#### [Assignment]
Which of the lines below contain the string "only"? Copy each one.

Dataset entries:
■ ■ ■ ■ ■ ■ ■
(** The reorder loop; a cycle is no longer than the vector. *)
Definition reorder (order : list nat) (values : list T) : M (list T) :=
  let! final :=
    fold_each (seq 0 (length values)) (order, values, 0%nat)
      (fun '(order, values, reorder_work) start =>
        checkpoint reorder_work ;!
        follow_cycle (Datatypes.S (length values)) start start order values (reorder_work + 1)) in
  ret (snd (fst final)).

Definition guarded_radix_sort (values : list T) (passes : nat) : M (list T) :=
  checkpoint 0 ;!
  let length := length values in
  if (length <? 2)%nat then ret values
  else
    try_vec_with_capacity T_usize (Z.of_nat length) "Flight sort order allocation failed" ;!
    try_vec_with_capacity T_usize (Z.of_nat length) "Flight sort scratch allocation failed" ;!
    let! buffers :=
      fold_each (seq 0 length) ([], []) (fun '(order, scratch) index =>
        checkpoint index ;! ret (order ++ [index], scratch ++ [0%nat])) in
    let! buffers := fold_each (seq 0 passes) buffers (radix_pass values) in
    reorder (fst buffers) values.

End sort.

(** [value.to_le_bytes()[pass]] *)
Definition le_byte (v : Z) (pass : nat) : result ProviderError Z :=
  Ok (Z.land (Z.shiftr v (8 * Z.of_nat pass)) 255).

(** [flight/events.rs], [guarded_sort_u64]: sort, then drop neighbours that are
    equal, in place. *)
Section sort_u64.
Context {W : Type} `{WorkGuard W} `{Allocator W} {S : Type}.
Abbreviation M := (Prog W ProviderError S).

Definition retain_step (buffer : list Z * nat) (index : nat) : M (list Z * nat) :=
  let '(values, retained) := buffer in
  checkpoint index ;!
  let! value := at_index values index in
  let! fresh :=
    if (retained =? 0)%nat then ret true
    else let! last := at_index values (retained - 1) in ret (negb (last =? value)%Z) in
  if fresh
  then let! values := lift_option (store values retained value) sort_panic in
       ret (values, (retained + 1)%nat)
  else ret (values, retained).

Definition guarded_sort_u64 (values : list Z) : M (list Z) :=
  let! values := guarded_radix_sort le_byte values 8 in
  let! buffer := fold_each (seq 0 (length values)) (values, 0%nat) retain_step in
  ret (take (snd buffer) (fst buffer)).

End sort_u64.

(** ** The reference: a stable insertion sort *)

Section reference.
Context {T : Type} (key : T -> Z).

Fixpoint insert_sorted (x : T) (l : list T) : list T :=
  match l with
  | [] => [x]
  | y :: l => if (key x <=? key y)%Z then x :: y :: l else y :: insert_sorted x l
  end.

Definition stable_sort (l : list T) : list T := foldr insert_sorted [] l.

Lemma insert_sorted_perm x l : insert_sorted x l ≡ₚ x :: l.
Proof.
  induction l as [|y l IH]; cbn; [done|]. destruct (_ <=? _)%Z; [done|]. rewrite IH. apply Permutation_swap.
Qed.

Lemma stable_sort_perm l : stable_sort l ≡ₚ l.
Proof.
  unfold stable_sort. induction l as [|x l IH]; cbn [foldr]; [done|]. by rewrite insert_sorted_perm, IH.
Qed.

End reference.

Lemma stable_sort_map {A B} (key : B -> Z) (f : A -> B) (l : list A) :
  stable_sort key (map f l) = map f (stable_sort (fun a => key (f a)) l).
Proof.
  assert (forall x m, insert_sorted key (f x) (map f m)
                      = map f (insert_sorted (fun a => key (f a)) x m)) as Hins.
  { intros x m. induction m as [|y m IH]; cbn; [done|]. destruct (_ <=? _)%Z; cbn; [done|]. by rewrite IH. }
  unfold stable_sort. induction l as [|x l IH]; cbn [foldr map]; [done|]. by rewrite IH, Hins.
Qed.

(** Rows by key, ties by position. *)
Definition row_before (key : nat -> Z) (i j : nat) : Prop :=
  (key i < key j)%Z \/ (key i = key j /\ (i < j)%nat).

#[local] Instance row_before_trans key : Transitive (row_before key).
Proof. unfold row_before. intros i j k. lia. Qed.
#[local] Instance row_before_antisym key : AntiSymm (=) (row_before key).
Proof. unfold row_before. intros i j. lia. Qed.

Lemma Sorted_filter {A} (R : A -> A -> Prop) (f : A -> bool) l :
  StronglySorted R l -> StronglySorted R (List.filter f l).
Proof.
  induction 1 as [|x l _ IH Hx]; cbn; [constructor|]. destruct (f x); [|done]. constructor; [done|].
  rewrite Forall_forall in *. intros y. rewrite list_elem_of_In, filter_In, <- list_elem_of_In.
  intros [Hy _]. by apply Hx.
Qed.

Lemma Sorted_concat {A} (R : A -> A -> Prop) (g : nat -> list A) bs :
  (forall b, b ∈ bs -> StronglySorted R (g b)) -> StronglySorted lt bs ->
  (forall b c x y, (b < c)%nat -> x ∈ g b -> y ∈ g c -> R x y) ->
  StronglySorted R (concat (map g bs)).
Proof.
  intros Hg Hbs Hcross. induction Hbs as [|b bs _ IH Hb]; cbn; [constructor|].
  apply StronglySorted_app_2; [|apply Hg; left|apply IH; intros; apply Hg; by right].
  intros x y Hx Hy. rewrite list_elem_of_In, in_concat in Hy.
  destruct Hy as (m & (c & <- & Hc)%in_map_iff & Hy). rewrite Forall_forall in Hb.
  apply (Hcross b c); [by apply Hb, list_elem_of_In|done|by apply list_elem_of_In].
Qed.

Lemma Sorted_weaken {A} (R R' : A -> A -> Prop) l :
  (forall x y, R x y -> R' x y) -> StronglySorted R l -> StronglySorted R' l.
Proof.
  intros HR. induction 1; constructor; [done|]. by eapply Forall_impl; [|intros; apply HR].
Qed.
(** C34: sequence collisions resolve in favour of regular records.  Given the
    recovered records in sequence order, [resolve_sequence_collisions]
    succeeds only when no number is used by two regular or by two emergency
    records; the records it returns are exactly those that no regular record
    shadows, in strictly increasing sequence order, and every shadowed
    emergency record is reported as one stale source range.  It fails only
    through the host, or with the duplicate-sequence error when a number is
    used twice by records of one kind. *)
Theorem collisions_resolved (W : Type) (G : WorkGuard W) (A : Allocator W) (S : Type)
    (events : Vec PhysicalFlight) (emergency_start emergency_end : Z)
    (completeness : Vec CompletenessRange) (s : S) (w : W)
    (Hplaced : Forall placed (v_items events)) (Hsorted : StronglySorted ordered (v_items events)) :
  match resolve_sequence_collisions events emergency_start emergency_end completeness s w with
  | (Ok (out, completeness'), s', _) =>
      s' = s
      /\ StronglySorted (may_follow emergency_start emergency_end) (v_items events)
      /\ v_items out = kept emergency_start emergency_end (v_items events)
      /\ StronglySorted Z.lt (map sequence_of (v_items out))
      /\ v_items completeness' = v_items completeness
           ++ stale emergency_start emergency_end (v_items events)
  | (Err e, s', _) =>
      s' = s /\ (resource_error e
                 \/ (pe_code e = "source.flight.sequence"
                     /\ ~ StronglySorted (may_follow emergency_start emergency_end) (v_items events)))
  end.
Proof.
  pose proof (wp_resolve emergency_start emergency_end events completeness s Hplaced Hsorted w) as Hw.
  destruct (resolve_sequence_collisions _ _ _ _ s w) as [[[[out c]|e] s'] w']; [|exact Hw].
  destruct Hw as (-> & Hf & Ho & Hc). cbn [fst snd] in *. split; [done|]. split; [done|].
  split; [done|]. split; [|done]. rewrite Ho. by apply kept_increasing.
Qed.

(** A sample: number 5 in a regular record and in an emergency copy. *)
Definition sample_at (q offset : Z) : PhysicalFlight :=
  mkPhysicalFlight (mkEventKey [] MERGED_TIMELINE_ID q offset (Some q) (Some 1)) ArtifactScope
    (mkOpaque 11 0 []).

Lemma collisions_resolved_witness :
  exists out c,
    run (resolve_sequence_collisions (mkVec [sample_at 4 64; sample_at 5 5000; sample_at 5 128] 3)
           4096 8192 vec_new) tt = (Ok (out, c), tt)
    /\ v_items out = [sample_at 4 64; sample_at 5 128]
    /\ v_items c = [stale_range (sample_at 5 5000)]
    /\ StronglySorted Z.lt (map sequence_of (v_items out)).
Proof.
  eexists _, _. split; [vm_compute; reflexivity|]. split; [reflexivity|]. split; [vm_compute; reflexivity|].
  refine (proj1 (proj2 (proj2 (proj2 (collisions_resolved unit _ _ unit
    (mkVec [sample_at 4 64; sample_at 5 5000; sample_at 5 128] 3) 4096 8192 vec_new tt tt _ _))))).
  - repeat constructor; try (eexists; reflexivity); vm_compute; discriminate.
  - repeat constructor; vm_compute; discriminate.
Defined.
■ ■ ■ ■ ■ ■ ■
#### [Task result]
    succeeds only when no number is used by two regular or by two emergency
    emergency record is reported as one stale source range.  It fails only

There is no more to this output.